WHAT IS NEEDED: Please keep to the lines below from the one with "(Some (captured_leaf (hs_leaf" through the one with "assert (Z.of_nat (length", and restate them word for word, ends included.

[DATA PROVIDED Boundary: Start]

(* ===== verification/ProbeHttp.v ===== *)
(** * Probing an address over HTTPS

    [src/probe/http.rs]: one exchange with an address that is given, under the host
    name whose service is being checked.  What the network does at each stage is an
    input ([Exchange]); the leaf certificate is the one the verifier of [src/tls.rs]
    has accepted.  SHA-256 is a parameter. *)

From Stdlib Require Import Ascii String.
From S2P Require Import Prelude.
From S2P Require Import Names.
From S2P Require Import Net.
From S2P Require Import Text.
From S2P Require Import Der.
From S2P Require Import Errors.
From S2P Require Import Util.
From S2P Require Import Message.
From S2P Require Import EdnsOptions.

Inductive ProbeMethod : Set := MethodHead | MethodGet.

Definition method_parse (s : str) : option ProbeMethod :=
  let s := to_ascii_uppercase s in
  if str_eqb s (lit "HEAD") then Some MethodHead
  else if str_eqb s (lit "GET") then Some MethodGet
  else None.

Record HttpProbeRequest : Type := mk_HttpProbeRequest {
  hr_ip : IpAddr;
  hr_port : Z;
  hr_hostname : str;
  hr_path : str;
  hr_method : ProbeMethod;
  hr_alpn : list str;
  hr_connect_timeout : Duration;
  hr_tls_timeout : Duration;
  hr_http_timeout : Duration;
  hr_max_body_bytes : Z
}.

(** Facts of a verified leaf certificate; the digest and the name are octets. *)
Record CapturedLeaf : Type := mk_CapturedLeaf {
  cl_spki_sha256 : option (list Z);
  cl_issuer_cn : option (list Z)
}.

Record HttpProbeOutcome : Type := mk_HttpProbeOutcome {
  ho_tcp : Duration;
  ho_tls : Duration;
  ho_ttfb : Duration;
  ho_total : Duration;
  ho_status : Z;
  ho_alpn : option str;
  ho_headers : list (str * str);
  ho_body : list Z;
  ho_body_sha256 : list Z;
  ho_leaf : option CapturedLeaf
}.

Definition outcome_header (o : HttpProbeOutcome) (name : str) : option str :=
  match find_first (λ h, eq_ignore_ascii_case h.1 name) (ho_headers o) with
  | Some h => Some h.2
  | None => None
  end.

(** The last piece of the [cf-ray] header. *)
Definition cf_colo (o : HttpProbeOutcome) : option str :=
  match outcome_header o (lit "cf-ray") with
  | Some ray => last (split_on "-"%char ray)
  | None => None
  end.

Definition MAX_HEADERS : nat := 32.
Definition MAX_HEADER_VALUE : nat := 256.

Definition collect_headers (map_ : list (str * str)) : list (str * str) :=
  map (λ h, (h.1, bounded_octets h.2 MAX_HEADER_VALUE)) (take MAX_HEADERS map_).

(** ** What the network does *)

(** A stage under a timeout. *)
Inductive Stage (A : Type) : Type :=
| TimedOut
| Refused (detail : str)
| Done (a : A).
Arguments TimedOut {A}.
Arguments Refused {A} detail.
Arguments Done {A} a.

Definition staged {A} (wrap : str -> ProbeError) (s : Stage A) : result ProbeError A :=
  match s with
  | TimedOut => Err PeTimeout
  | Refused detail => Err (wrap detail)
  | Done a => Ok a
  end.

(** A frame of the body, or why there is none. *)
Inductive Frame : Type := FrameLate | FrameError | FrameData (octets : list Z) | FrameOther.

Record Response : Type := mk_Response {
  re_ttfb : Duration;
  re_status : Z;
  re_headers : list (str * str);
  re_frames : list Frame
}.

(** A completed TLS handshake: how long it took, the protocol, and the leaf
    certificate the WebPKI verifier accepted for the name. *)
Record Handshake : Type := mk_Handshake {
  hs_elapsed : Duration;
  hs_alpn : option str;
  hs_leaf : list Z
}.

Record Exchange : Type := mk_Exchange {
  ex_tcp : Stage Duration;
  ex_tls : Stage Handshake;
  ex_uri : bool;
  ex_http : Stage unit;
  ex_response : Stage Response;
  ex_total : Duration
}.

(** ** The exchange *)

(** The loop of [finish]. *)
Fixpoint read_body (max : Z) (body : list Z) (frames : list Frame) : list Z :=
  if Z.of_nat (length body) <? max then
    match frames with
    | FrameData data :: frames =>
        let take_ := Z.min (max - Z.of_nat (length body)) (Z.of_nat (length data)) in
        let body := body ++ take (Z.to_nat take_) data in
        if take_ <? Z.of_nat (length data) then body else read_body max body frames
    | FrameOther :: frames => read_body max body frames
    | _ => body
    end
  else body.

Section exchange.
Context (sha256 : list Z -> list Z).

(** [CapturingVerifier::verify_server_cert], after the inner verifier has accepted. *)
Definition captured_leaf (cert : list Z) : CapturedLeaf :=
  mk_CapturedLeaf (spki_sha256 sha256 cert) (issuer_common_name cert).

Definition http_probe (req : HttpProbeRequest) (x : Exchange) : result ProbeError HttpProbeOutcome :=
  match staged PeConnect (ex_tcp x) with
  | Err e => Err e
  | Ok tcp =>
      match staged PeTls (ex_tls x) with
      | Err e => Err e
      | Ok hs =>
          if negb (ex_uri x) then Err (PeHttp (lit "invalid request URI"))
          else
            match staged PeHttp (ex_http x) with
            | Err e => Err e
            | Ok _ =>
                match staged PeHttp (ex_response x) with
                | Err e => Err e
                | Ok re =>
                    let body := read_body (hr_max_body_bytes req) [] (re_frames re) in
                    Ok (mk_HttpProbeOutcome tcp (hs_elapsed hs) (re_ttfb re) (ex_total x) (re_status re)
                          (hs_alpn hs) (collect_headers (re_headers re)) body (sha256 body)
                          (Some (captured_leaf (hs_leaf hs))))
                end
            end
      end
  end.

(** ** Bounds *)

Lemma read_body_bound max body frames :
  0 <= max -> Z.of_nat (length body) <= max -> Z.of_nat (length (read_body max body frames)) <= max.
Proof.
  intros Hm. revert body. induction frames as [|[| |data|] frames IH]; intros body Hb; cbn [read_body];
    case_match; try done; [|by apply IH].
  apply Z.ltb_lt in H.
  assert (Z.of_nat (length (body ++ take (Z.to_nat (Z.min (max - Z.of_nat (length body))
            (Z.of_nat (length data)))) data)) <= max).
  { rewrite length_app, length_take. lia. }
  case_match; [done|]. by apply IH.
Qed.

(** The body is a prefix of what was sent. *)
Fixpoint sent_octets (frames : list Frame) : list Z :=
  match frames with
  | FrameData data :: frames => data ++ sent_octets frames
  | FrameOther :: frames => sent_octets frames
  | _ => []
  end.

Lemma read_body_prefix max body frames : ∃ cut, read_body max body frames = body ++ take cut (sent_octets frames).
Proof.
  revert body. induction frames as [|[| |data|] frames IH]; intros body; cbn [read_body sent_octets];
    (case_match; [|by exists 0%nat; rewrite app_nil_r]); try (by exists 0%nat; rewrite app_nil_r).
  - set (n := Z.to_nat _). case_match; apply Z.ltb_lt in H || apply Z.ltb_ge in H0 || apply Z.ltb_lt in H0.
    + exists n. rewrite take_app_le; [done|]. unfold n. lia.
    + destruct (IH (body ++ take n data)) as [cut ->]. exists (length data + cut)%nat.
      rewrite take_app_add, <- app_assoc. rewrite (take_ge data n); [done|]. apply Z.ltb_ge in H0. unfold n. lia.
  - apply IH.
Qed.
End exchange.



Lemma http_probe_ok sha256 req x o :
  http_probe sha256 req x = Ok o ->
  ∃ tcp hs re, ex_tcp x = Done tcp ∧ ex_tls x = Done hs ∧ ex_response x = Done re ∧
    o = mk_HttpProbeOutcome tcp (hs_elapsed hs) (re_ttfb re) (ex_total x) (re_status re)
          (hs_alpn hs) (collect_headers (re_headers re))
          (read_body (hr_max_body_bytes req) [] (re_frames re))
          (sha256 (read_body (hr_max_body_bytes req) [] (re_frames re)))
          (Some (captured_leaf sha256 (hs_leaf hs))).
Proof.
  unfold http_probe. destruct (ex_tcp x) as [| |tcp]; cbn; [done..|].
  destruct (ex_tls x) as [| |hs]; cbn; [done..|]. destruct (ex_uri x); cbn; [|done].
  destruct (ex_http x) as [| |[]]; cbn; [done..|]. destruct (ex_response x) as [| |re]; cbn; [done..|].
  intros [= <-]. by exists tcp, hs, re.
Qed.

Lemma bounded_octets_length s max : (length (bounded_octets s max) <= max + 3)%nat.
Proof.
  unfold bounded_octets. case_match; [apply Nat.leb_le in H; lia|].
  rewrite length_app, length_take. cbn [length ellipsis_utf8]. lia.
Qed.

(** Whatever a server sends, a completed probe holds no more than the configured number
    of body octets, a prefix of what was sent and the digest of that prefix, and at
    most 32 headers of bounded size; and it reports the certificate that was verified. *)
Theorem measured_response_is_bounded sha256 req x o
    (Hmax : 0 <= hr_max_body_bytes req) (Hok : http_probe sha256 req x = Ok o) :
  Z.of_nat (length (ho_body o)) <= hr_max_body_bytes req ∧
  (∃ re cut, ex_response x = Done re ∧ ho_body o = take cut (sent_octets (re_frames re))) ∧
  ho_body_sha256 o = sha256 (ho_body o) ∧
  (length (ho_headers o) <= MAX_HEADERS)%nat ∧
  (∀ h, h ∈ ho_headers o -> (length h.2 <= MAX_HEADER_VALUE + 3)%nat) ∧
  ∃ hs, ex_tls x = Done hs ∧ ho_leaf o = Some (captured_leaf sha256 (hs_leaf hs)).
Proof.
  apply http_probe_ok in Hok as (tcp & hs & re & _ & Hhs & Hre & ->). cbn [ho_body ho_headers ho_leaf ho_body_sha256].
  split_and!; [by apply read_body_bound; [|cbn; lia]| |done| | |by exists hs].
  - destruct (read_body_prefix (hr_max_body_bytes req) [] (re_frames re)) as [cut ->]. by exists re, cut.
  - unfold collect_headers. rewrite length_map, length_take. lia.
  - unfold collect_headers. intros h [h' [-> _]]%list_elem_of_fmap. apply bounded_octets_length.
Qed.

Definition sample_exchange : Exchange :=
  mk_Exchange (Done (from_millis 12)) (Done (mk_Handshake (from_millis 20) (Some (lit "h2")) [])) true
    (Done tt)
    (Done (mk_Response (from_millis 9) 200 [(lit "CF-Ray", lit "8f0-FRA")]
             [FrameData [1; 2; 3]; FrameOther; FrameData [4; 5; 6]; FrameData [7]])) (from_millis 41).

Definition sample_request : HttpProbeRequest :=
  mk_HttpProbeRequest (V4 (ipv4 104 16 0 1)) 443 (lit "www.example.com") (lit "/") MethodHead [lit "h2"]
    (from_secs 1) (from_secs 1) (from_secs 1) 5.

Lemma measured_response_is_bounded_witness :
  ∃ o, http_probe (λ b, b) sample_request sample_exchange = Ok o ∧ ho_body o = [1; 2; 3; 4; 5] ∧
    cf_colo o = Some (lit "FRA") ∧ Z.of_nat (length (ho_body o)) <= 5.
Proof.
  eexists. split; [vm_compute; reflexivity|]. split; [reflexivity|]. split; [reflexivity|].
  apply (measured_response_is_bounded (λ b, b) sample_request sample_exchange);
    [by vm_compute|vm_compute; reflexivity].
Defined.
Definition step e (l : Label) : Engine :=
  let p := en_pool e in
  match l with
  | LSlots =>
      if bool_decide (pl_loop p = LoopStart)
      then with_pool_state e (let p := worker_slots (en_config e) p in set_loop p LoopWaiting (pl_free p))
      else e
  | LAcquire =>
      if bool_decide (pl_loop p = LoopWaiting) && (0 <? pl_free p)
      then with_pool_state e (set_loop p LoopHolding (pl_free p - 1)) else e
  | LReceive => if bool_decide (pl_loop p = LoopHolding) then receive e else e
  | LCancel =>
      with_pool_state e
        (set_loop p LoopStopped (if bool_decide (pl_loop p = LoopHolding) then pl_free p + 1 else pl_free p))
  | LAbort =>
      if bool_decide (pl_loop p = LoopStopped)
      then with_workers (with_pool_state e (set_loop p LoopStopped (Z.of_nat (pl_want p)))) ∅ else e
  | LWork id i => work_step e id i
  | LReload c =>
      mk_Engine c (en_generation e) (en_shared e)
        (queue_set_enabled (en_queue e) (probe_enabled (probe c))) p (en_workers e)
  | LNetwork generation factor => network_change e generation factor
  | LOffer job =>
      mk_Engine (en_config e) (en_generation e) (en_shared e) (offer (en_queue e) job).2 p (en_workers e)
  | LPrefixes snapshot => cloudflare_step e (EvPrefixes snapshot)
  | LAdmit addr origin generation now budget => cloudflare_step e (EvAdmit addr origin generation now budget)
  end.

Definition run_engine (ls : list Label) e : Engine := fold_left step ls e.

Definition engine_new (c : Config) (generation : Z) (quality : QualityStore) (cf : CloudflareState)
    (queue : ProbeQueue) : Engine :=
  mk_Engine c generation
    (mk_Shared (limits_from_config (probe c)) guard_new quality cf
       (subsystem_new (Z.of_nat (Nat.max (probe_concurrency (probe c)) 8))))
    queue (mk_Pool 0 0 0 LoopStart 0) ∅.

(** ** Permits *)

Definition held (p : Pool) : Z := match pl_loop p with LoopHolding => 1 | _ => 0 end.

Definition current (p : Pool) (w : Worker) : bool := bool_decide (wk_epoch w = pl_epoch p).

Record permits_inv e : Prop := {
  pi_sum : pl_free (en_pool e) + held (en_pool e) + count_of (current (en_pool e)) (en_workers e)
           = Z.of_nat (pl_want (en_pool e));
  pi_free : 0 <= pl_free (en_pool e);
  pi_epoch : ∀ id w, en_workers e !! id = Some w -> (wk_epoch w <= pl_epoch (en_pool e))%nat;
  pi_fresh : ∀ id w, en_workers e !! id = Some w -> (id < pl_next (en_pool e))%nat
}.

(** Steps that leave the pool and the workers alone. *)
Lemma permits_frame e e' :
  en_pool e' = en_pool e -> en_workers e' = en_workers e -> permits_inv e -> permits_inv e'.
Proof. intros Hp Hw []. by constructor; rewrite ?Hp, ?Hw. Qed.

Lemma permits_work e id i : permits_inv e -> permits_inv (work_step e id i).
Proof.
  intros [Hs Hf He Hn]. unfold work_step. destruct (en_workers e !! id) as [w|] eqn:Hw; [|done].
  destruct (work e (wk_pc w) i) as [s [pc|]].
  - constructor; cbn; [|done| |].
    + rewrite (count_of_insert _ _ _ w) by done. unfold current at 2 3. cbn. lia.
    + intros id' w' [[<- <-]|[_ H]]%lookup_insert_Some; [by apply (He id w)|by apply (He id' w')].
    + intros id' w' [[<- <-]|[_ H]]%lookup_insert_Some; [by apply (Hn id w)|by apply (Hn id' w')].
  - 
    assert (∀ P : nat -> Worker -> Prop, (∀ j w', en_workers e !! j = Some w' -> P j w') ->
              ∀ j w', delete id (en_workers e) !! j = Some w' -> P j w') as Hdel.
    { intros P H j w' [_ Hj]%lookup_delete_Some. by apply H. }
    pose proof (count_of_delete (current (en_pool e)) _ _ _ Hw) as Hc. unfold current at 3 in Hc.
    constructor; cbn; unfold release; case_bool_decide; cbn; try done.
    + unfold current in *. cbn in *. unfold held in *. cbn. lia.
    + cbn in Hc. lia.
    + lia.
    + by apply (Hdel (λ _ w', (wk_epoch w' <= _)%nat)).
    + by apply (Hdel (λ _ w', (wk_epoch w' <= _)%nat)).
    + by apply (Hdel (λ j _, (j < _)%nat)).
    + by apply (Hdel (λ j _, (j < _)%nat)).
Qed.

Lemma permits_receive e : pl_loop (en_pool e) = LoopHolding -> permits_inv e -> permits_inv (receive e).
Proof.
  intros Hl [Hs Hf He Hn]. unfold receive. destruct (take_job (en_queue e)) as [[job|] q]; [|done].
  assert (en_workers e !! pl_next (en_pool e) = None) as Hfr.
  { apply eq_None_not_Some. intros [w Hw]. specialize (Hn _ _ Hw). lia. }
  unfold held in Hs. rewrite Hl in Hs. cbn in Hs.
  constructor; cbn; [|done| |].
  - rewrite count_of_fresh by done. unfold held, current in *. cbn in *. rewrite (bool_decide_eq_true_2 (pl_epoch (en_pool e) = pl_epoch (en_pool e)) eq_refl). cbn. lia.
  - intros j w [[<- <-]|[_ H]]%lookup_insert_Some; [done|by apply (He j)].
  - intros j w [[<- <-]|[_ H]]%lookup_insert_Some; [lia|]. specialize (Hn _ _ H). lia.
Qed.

[DATA PROVIDED Boundary: End]

COMPLETED EXERCISE:
                          (Some (captured_leaf (hs_leaf hs))))
                end
            end
      end
  end.

(** ** Bounds *)

Lemma read_body_bound max body frames :
  0 <= max -> Z.of_nat (length body) <= max -> Z.of_nat (length (read_body max body frames)) <= max.
Proof.
  intros Hm. revert body. induction frames as [|[| |data|] frames IH]; intros body Hb; cbn [read_body];
    case_match; try done; [|by apply IH].
  apply Z.ltb_lt in H.
  assert (Z.of_nat (length (body ++ take (Z.to_nat (Z.min (max - Z.of_nat (length body))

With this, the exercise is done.